Another factor makes this approach relatively easy to implement. Funding instruments all entail reporting mechanisms. Such mechanisms already gather much data from beneficiaries. Indeed, the Horizon Europe programme includes a mandate on open research data: by default, data generated by the project is publicly accessible. And adoption data could be easily published on the European Open Data Portal, which already publishes an array of machine readable data on all projects funded. In other words, opening up adoption data is an example of incremental innovation that can have a powerful impact. Last but not least, as adoption metrics are aggregate data, there are no data protection concerns.
This transparency is particularly important in the new political climate. Leaders of the G-7 recently committed to driving a new agenda that puts government more directly in the service of citizens as part of the so-called Cornwall Consensus. In Europe, this new reality is seen in a more proactive industrial policy that could best be described as unambiguously patriotic: building a European cloud, orienting research towards government-defined missions, creating a European semiconductor industry, ensuring European access to raw materials, making sure that European data are processed following European standards.
These are legitimate goals.

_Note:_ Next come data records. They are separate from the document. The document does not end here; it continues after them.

(** ** The invariant *)

Definition quiet (p : Part) : Prop := p = Absent ∨ p = Retired.
Record inv (w : World) : Prop := mkInv {
  inv_stores : stores w = match decision w with None => [] | Some d => [d] end;
  inv_values : decision w = None ∨ decision w = Some RUN ∨ decision w = Some ABORT;
  inv_run : decision w = Some RUN → gpu_done w = true ∧ npu_done w = true;
  inv_gpu : gpu w = Absent ↔ gpu_done w = false;
  inv_npu : npu w = Absent ↔ npu_done w = false;
  inv_running : gpu w = Running ∨ npu w = Running → decision w = Some RUN;
  inv_poisoned : poisoned w = true → is_Some (decision w);
  inv_closed : owners w ≠ Held → is_Some (decision w);
  inv_released : owners w = Released → quiet (gpu w) ∧ quiet (npu w) }.

Lemma word_decision w : inv w → word w = match decision w with None => 0 | Some d => d end.
Proof. intros H. unfold word. rewrite (inv_stores w H). by destruct (decision w). Qed.

Lemma ready_ok w : inv w → is_ok (ready w) = true ↔ decision w = None.
Proof.
  intros H. unfold ready. destruct (poisoned w) eqn:Ep; simpl.
  - destruct (inv_poisoned w H Ep) as [d ->]. done.
  - case_bool_decide as E; simpl; [destruct E as [d ->]; done|]. split; [|done]. intros _. by apply eq_None_not_Some.
Qed.

(** What a decision changes. *)
Lemma decide_cases w v actions :
  inv w → (v = RUN → gpu_done w = true ∧ npu_done w = true) → v = RUN ∨ v = ABORT →
  let w' := (decide w v actions).1 in
  (decision w = None → decision w' = Some v ∧ stores w' = [v])
  ∧ (is_Some (decision w) → w' = w)
  ∧ gpu w' = gpu w ∧ npu w' = npu w ∧ gpu_done w' = gpu_done w ∧ npu_done w' = npu_done w
  ∧ owners w' = owners w ∧ inv w'.
Proof.
  intros H Hr Hv. simpl. unfold decide. pose proof (ready_ok w H) as Hk.
  destruct (ready w) as [[]|e]; simpl in Hk |- *.
  - pose proof (proj1 Hk eq_refl) as Hn. pose proof (inv_stores w H) as Hs. rewrite Hn in Hs.
    destruct (execute_all actions); simpl; rewrite Hs;
      (split_and!; try done; [by intros [? ?]; simplify_eq|]); destruct H; constructor; simpl; try done; try naive_solver.
  - split_and!; try done. intros Hn. by apply Hk in Hn.
Qed.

And government intervention can be successful at times, as the examples of Japan, South Korea and Taiwan have shown. In his wonderful book “How Asia Works: Success and Failure in the World’s Most Dynamic Region,” Joe Studwell argues that a major role in these countries’ theory-defying growth was played by government subsidising export-oriented companies. But crucially, the mechanism was carefully designed to encourage delivery and provide the right incentives to entrepreneurs. Simply put, public subsidies were conditional on meeting export targets, and companies not meeting the targets lost this crucial support and in most cases went bankrupt. So, rather than picking winners, governments accelerated the process of creative destruction by eliminating less competitive companies. The selection process was not based on bureaucrats picking winners but on actual demand for the products and services from real consumers making choices in highly competitive markets.
I believe a similar approach should be adopted for the digital compass. It’s okay to strive for digital sovereignty, but to avoid the risk of repeating past mistakes and get the most out of this unique investment round, appropriate checks and balances should be in place to make sure that the projects are aligned with the needs of the market rather than with the expectations of government officials. Open adoption metrics can be both the proof and the stimulus towards this goal.
David Osimo is director of research at the Lisbon Council.